The data extraction is made by parsing the CHILDES' XML files.

In [None]:
import os
from glob import glob
PATH = "./corpora"
all_files = [y for x in os.walk(PATH) for y in glob(os.path.join(x[0], '*.xml'))]
print(len(all_files))
print(all_files[0])

7719
./corpora/Suppes/030107.xml


#### Find participants

This information is important for making queries in the future. For example, get sentences by children age.

In [None]:
def find_participants(root):
    participants = []
    for participant in root.find(ns+"Participants"):
      participants.append(participant.attrib)
    return participants

#### Parse utterances

In [None]:
def parse_utterance(u):
    wsd_doc = []
    if 'text' in u: # some utterances in CHILDES have just researchers comments or actions like (he screamed)
        doc = nlp.wsd(u['text'])
        for token in doc.tokens():
          wsd_doc.append(token.__dict__)
    return wsd_doc

#### Process utterances

In [None]:
from tqdm import tqdm
def process_utterances(root, process_faster=False):
    utterances = []
    for u in root.findall(ns+'u'):
      utterance_dict = u.attrib
      utterance_dict['original_tokens'] = []
      tokens = []
      for token in u.getchildren():
        if token.tag == ns+"w":
          tags = [a.tag for a in token.getchildren()]
          if ns+"shortening" in tags:
            try:
                tokens.append(token.find(ns+'mor').find(ns+"mw").find(ns+"stem").text)
            except:
                pass
          elif token.text is not None:
            tokens.append(token.text)
        elif token.tag == ns+"g": # group of words
          token = token.find(ns+'w')
          if token is not None:
              tags = [a.tag for a in token.getchildren()]
              if ns+"shortening" in tags:
                try:
                    tokens.append(token.find(ns+'mor').find(ns+"mw").find(ns+"stem").text)
                except:
                    pass
              elif token.text is not None:
                tokens.append(token.text)

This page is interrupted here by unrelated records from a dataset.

(* ===== verification/RustStr.v ===== *)
(** * Rust strings

    A Rust [&str] is a sequence of Unicode scalar values; it is modelled as the
    list of their code points. [str_len] is [str::len], the length of the UTF-8
    encoding. The operations below are the ones of the standard library that the
    routing and bridge code uses, with their Unicode or ASCII-only behaviour. *)

From stdpp Require Import base decidable strings numbers list.
From Stdlib Require Import ZArith Lia Ascii.
From S2P Require Import Prelude.

Local Open Scope Z_scope.

Abbreviation Str := (list Z) (only parsing).

(** ** Literals *)

(** The code points of an ASCII literal. *)
Fixpoint lit (s : string) : Str :=
  match s with
  | String.EmptyString => []
  | String.String a s' => Z.of_N (N_of_ascii a) :: lit s'
  end.

Declare Scope str_scope.
Delimit Scope str_scope with str.
Notation "$ s" := (lit s%string) (at level 5, format "$ s") : str_scope.

(** The one-character strings the formats use. *)
Definition colon : Z := 58.
Definition slash : Z := 47.
Definition dot : Z := 46.

(** ** Characters *)

Definition utf8_len (c : Z) : Z :=
  if c <? 128 then 1 else if c <? 2048 then 2 else if c <? 65536 then 3 else 4.

(** [char::is_whitespace]: the Unicode White_Space property. *)
Definition is_whitespace (c : Z) : bool :=
  ((9 <=? c) && (c <=? 13)) || (c =? 32) || (c =? 133) || (c =? 160) || (c =? 5760) ||
  ((8192 <=? c) && (c <=? 8202)) || (c =? 8232) || (c =? 8233) || (c =? 8239) || (c =? 8287) ||
  (c =? 12288).

Definition is_ascii_digit (c : Z) : bool := (48 <=? c) && (c <=? 57).
Definition is_ascii_upper (c : Z) : bool := (65 <=? c) && (c <=? 90).
Definition is_ascii_lower (c : Z) : bool := (97 <=? c) && (c <=? 122).

Definition is_ascii_alphanumeric (c : Z) : bool :=
  is_ascii_digit c || is_ascii_upper c || is_ascii_lower c.

Definition is_ascii_hexdigit (c : Z) : bool :=
  is_ascii_digit c || ((65 <=? c) && (c <=? 70)) || ((97 <=? c) && (c <=? 102)).

Definition ascii_lower (c : Z) : Z := if is_ascii_upper c then c + 32 else c.
Definition ascii_upper (c : Z) : Z := if is_ascii_lower c then c - 32 else c.

(** ** Strings *)

Definition str_len (s : Str) : Z := sum_of utf8_len s.

Definition to_ascii_lowercase (s : Str) : Str := ascii_lower <$> s.
Definition to_ascii_uppercase (s : Str) : Str := ascii_upper <$> s.

Definition eq_ignore_ascii_case (s t : Str) : bool :=
  bool_decide (to_ascii_lowercase s = to_ascii_lowercase t).

Fixpoint trim_start (s : Str) : Str :=
  match s with
  | [] => []
  | c :: s' => if is_whitespace c then trim_start s' else s
  end.

Definition trim (s : Str) : Str := reverse (trim_start (reverse (trim_start s))).

Fixpoint strip_prefix (p s : Str) : option Str :=
  match p, s with
  | [], _ => Some s
  | _ :: _, [] => None
  | a :: p', c :: s' => if a =? c then strip_prefix p' s' else None
  end.

(** [trim_start_matches("0x")]: every leading occurrence is removed. *)
Fixpoint trim_start_0x (s : Str) : Str :=
  match s with
  | a :: ((b :: s') as t) => if (a =? 48) && (b =? 120) then trim_start_0x s' else a :: t
  | _ => s
  end.

(** Without a leading "0x" or "0X". *)
Definition strip_0x (s : Str) : Str :=
  match strip_prefix ($"0x")%str s with
  | Some h => h
  | None => match strip_prefix ($"0X")%str s with
            | Some h => h
            | None => s
            end
  end.

Definition starts_with (p s : Str) : bool := bool_decide (is_Some (strip_prefix p s)).

(** [str::contains(&str)] *)
Fixpoint contains_str (p s : Str) : bool :=
  starts_with p s || match s with
                     | [] => false
                     | _ :: s' => contains_str p s'
                     end.

(** [str::split_once(char)]: the parts before and after the first occurrence. *)
Fixpoint split_once (d : Z) (s : Str) : option (Str * Str) :=
  match s with
  | [] => None
  | c :: s' =>
      if c =? d then Some ([], s')
      else match split_once d s' with
           | Some (a, b) => Some (c :: a, b)
           | None => None
           end
  end.

(** [str::split(char)]: all the parts, at least one. *)
Fixpoint split (d : Z) (s : Str) : list Str :=
  match s with
  | [] => [[]]
  | c :: s' =>
      if c =? d then [] :: split d s'
      else match split d s' with
           | p :: ps => (c :: p) :: ps
           | [] => [[c]]
           end
  end.

(** [str::as_bytes]: the UTF-8 encoding. *)
Definition utf8 (c : Z) : list Z :=
  if c <? 128 then [c]
  else if c <? 2048 then [192 + c / 64; 128 + c mod 64]
  else if c <? 65536 then [224 + c / 4096; 128 + c / 64 mod 64; 128 + c mod 64]
  else [240 + c / 262144; 128 + c / 4096 mod 64; 128 + c / 64 mod 64; 128 + c mod 64].

Definition as_bytes (s : Str) : list Z := concat (utf8 <$> s).

(** [&s[..n]]: the prefix of [n] bytes, [None] where the code panics because [n]
    is past the end or inside a character. *)
Fixpoint slice_to (n : Z) (s : Str) : option Str :=
  if n =? 0 then Some []
  else match s with
       | [] => None
       | c :: s' =>
           if utf8_len c <=? n then
             match slice_to (n - utf8_len c) s' with
             | Some p => Some (c :: p)
             | None => None
             end
           else None
       end.

(** [str::contains(char)] *)
Definition contains (s : Str) (c : Z) : bool := bool_decide (c ∈ s).

(** ** Numbers *)

(** [parse] of an unsigned type: an optional [+], then at least one decimal
    digit, with checked multiplication and addition. *)
Definition parse_digit (t : IntTy) (acc : option Z) (c : Z) : option Z :=
  match acc with
  | Some a =>
      if is_ascii_digit c then
        match checked_mul t a 10 with
        | Some b => checked_add t b (c - 48)
        | None => None
        end
      else None
  | None => None
  end.

Definition parse_uint (t : IntTy) (s : Str) : option Z :=
  match s with
  | [] => None
  | c :: s' =>
      let digits := if c =? 43 then s' else s in
      match digits with
      | [] => None
      | _ => fold_left (parse_digit t) digits (Some 0)
      end
  end.

(** [parse] of a signed type: the digits of a negative number are subtracted. *)
Definition parse_neg_digit (t : IntTy) (acc : option Z) (c : Z) : option Z :=
  match acc with
  | Some a =>
      if is_ascii_digit c then
        match checked_mul t a 10 with
        | Some b => checked_sub t b (c - 48)
        | None => None
        end
      else None
  | None => None
  end.

Definition parse_sint (t : IntTy) (s : Str) : option Z :=
  match s with
  | c :: ((_ :: _) as digits) => if c =? 45 then fold_left (parse_neg_digit t) digits (Some 0) else parse_uint t s
  | _ => parse_uint t s
  end.

(** [from_str_radix(s, 16)] of an unsigned type. *)
Definition hex_digit (c : Z) : option Z :=
  if is_ascii_digit c then Some (c - 48)
  else if (97 <=? c) && (c <=? 102) then Some (c - 87)
  else if (65 <=? c) && (c <=? 70) then Some (c - 55)
  else None.

Definition parse_hex_digit (t : IntTy) (acc : option Z) (c : Z) : option Z :=
  match acc, hex_digit c with
  | Some a, Some d =>
      match checked_mul t a 16 with
      | Some b => checked_add t b d
      | None => None
      end
  | _, _ => None
  end.

Definition parse_hex_uint (t : IntTy) (s : Str) : option Z :=
  match s with
  | [] => None
  | c :: s' =>
      let digits := if c =? 43 then s' else s in
      match digits with
      | [] => None
      | _ => fold_left (parse_hex_digit t) digits (Some 0)
      end
  end.

(** [Display] of an unsigned integer; [fuel] bounds the number of digits. *)
Fixpoint digits (fuel : nat) (n : Z) : Str :=
  match fuel with
  | O => []
  | S f => if n <? 10 then [48 + n] else digits f (n / 10) ++ [48 + n mod 10]
  end.

(** 39 digits are enough for every [u128]. *)
Definition display (n : Z) : Str := digits 39 n.

(** ** Facts *)

Create HintDb rstr discriminated.

Lemma trim_start_id s : (∀ c, head s = Some c → is_whitespace c = false) → trim_start s = s.
Proof. destruct s as [|c s]; cbn; intros H; [done|]. by rewrite (H c eq_refl). Qed.

Lemma parse_hex_uint_fits t s n : fits t 0 → parse_hex_uint t s = Some n → fits t n.
Proof.
  intros H0. unfold parse_hex_uint.
  assert (Hf : ∀ l a, (∀ z, a = Some z → fits t z) → ∀ z, fold_left (parse_hex_digit t) l a = Some z → fits t z).
  { intros l. induction l as [|c l IH]; intros a Ha z; cbn; [apply Ha|]. apply IH. intros y. unfold parse_hex_digit.
    destruct a as [x|], (hex_digit c) as [d|]; try done. destruct (checked_mul t x 16) as [w|]; [|done].
    unfold checked_add. by intros [-> ?]%chk_Some. }
  destruct s as [|c s]; [done|]. intros Hp. cbv zeta in Hp.
  destruct (if c =? 43 then s else c :: s) as [|d l]; [done|]. eapply Hf in Hp; [done|]. by intros ? [= <-].
Qed.

(** A string that neither starts nor ends with a space is its own trimming. *)
Lemma trim_id s :
  (∀ c, head s = Some c → is_whitespace c = false) →
  (∀ c, last s = Some c → is_whitespace c = false) → trim s = s.
Proof.
  intros Hh Hl. unfold trim. rewrite (trim_start_id s Hh).
  rewrite trim_start_id, reverse_involutive; [done|].
  intros c Hc. apply Hl. by rewrite <- head_reverse.
Qed.

Lemma split_once_app d a b : d ∉ a → split_once d (a ++ d :: b) = Some (a, b).
Proof.
  induction a as [|c a IH]; cbn; intros Hn.
  - by rewrite Z.eqb_refl.
  - apply not_elem_of_cons in Hn as [Hc Hn].
    rewrite (proj2 (Z.eqb_neq c d)) by congruence. by rewrite IH.
Qed.

Lemma split_once_Some d s a b : split_once d s = Some (a, b) ↔ s = a ++ d :: b ∧ d ∉ a.
Proof.
  split; [|intros [-> ?]; by apply split_once_app].
  revert a b; induction s as [|c s IH]; cbn; intros a b E; [done|].
  destruct (Z.eqb_spec c d) as [->|Hc].
  - injection E as <- <-. split; [done|]. apply not_elem_of_nil.
  - destruct (split_once d s) as [[a' b']|]; [|done]. injection E as <- <-.
    destruct (IH a' b' eq_refl) as [-> Hn]. split; [done|].
    apply not_elem_of_cons. split; congruence.
Qed.

Lemma split_once_None d s : d ∉ s → split_once d s = None.
Proof.
  induction s as [|c s IH]; cbn; [done|]. intros [Hc Hn]%not_elem_of_cons.
  rewrite (proj2 (Z.eqb_neq c d)) by congruence. by rewrite IH.
Qed.

Lemma strip_prefix_app p s : strip_prefix p (p ++ s) = Some s.
Proof. induction p as [|a p IH]; cbn; [done|]. by rewrite Z.eqb_refl. Qed.

Lemma strip_prefix_Some p s r : strip_prefix p s = Some r ↔ s = p ++ r.
Proof.
  split; [|intros ->; apply strip_prefix_app].
  revert s; induction p as [|a p IH]; cbn; intros s E; [congruence|].
  destruct s as [|c s]; [done|]. destruct (Z.eqb_spec a c) as [->|]; [|done].
  by rewrite (IH s E).
Qed.

Lemma starts_with_app p s : starts_with p (p ++ s) = true.
Proof. apply bool_decide_eq_true. exists s. apply strip_prefix_app. Qed.

Lemma starts_with_spec p s : starts_with p s = true ↔ ∃ r, s = p ++ r.
Proof.
  unfold starts_with. rewrite bool_decide_eq_true. unfold is_Some.
  split; intros [r Hr]; exists r; by apply strip_prefix_Some.
Qed.

Lemma str_len_app s t : str_len (s ++ t) = str_len s + str_len t.
Proof. apply sum_of_app. Qed.

(** On ASCII strings the byte length is the number of characters. *)
Lemma str_len_ascii s : Forall (λ c, c < 128) s → str_len s = Z.of_nat (length s).
Proof.
  induction 1 as [|c s Hc _ IH]; [done|]. cbn. unfold str_len, sum_of in *. cbn.
  rewrite IH. unfold utf8_len. rewrite (proj2 (Z.ltb_lt c 128)) by done. lia.
Qed.

Lemma lower_idemp s : to_ascii_lowercase (to_ascii_lowercase s) = to_ascii_lowercase s.
Proof.
  unfold to_ascii_lowercase. rewrite <- list_fmap_compose. apply list_fmap_ext. intros _ c _.
  cbn. unfold ascii_lower, is_ascii_upper. repeat case_match; lia.
Qed.

Lemma upper_idemp s : to_ascii_uppercase (to_ascii_uppercase s) = to_ascii_uppercase s.
Proof.
  unfold to_ascii_uppercase. rewrite <- list_fmap_compose. apply list_fmap_ext. intros _ c _.
  cbn. unfold ascii_upper, is_ascii_lower. repeat case_match; lia.
Qed.

Lemma length_lower s : length (to_ascii_lowercase s) = length s.
Proof. apply length_fmap. Qed.

(** ** Decimal round trip *)

Lemma digits_ne fuel n : (0 < fuel)%nat → digits fuel n ≠ [].
Proof. destruct fuel; cbn; [lia|]. intros _. case_match; [done|]. by intros []%app_eq_nil. Qed.

Lemma digits_digit fuel n : 0 <= n → Forall (λ c, is_ascii_digit c = true) (digits fuel n).
Proof.
  revert n; induction fuel as [|f IH]; cbn; intros n Hn; [constructor|].
  assert (∀ m, 0 <= m < 10 → is_ascii_digit (48 + m) = true) as Hd.
  { intros m Hm. unfold is_ascii_digit. apply andb_true_iff. rewrite !Z.leb_le. lia. }
  destruct (Z.ltb_spec n 10).
  - constructor; [apply Hd; lia|constructor].
  - apply Forall_app. split; [apply IH, Z.div_pos; lia|].
    constructor; [apply Hd, Z.mod_pos_bound; lia|constructor].
Qed.

Lemma parse_digits t fuel n :
  0 <= n < 10 ^ Z.of_nat fuel → n <= int_max t → int_min t = 0 →
  fold_left (parse_digit t) (digits fuel n) (Some 0) = Some n.
Proof.
  intros Hn Hmax Hmin. revert n Hn Hmax.
  assert (∀ a m, 0 <= m < 10 → 0 <= a → 10 * a + m <= int_max t →
            parse_digit t (Some a) (48 + m) = Some (10 * a + m)) as Hstep.
  { intros a m Hm Ha Hb. unfold parse_digit.
    assert (is_ascii_digit (48 + m) = true) as -> by (unfold is_ascii_digit; lia).
    unfold checked_mul, checked_add.
    rewrite chk_fits by (unfold fits; lia). rewrite chk_fits by (unfold fits; lia).
    f_equal. lia. }
  induction fuel as [|f IH]; intros n Hn Hmax; [cbn in *; f_equal; lia|].
  cbn [digits]. destruct (Z.ltb_spec n 10).
  - cbn [fold_left]. by rewrite Hstep by lia.
  - rewrite fold_left_app, IH.
    + cbn [fold_left]. pose proof (Z.div_mod n 10). pose proof (Z.mod_pos_bound n 10).
      pose proof (Z.div_pos n 10). rewrite Hstep by lia. f_equal. lia.
    + rewrite Nat2Z.inj_succ, Z.pow_succ_r in Hn by lia.
      split; [apply Z.div_pos; lia|]. apply Z.div_lt_upper_bound; lia.
    + pose proof (Z.div_le_upper_bound n 10 n). lia.
Qed.

(** Printing an unsigned integer and parsing it back gives the integer. *)
Lemma parse_display t n :
  fits t n → int_min t = 0 → int_max t < 10 ^ 39 → parse_uint t (display n) = Some n.
Proof.
  unfold fits. intros Hn Hmin Hmax. unfold parse_uint, display.
  pose proof (digits_digit 39 n ltac:(lia)) as Hd.
  pose proof (digits_ne 39 n ltac:(lia)) as Hne.
  pose proof (parse_digits t 39 n ltac:(lia) ltac:(lia) Hmin) as Hp.
  destruct (digits 39 n) as [|c s] eqn:E; [done|].
  inversion Hd as [|? ? Hc _]; subst.
  assert ((c =? 43) = false) as -> by (unfold is_ascii_digit in Hc; lia).
  exact Hp.
Qed.

(** What [parse] returns is a value of the type. *)
Lemma parse_uint_fits t s n : parse_uint t s = Some n → fits t 0 → fits t n.
Proof.
  intros H H0. assert (∀ l a, fits t a → fold_left (parse_digit t) l (Some a) = Some n → fits t n) as Hf.
  { assert (∀ l, fold_left (parse_digit t) l None = None) as HN by (induction l; done).
    induction l as [|c l IH]; cbn [fold_left]; intros a Ha E; [congruence|].
    destruct (parse_digit t (Some a) c) as [b|] eqn:Eb; [|by rewrite HN in E].
    apply (IH b); [|done]. cbn in Eb. repeat case_match; try discriminate.
    by apply chk_Some in Eb as [-> ?]. }
  unfold parse_uint in H. repeat case_match; try discriminate; by eapply Hf.
Qed.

        elif token.tag == ns+"t": # punctuation
          if token.attrib['type'] == 'p':
            tokens.append(".")
          elif token.attrib['type'] == 'q':
            tokens.append("?")
        elif token.tag == ns+"tagMarker": #comma
          tokens.append(',')
      if len(tokens) > 1:
        utterance_dict['text'] = " ".join(tokens)
      if not process_faster:
          utterance_dict['wsd_doc'] = parse_utterance(utterance_dict)
      utterances.append(utterance_dict)

    return utterances

In [None]:
!mkdir dicts

In [None]:
import xml.etree.ElementTree as ET
from tqdm import tqdm
import warnings
import json
from os.path import exists

warnings.filterwarnings('ignore')
all_dicts = []

process_n_files = len(all_files) # change to len(all_files) to use all

faster_processing = True # To process faster, you can use pysupwsd process_corpus method. However, by using this method we cannot use the sentences metadata (e.g., children age).
if faster_processing:
    !mkdir only_texts

for xml_file in tqdm(all_files):
    if faster_processing:
        txt_file = "only_texts/{0}.txt".format("_".join(xml_file.split('/')[-2:]))
        if exists(txt_file):
            continue
    tree = ET.parse(xml_file)
    root = tree.getroot()
    ns = "{http://www.talkbank.org/ns/talkbank}"
    sem_dict = root.attrib
    sem_dict['file'] = "/content/corpora/MacWhinney/030018a.xml"
    sem_dict['participants'] = find_participants(root)
    sem_dict['utterances'] = process_utterances(root,faster_processing)
    
    if faster_processing:
        ft = open("only_texts/{0}.txt".format("_".join(xml_file.split('/')[-2:])),'w')
        ft.writelines([l['text']+"\n" for l in sem_dict['utterances'] if 'text' in l])
        ft.close() 
    
    all_dicts.append(sem_dict)
    json.dump(sem_dict, open("dicts/{0}.json".format("_".join(xml_file.split('/')[-2:])),'w'))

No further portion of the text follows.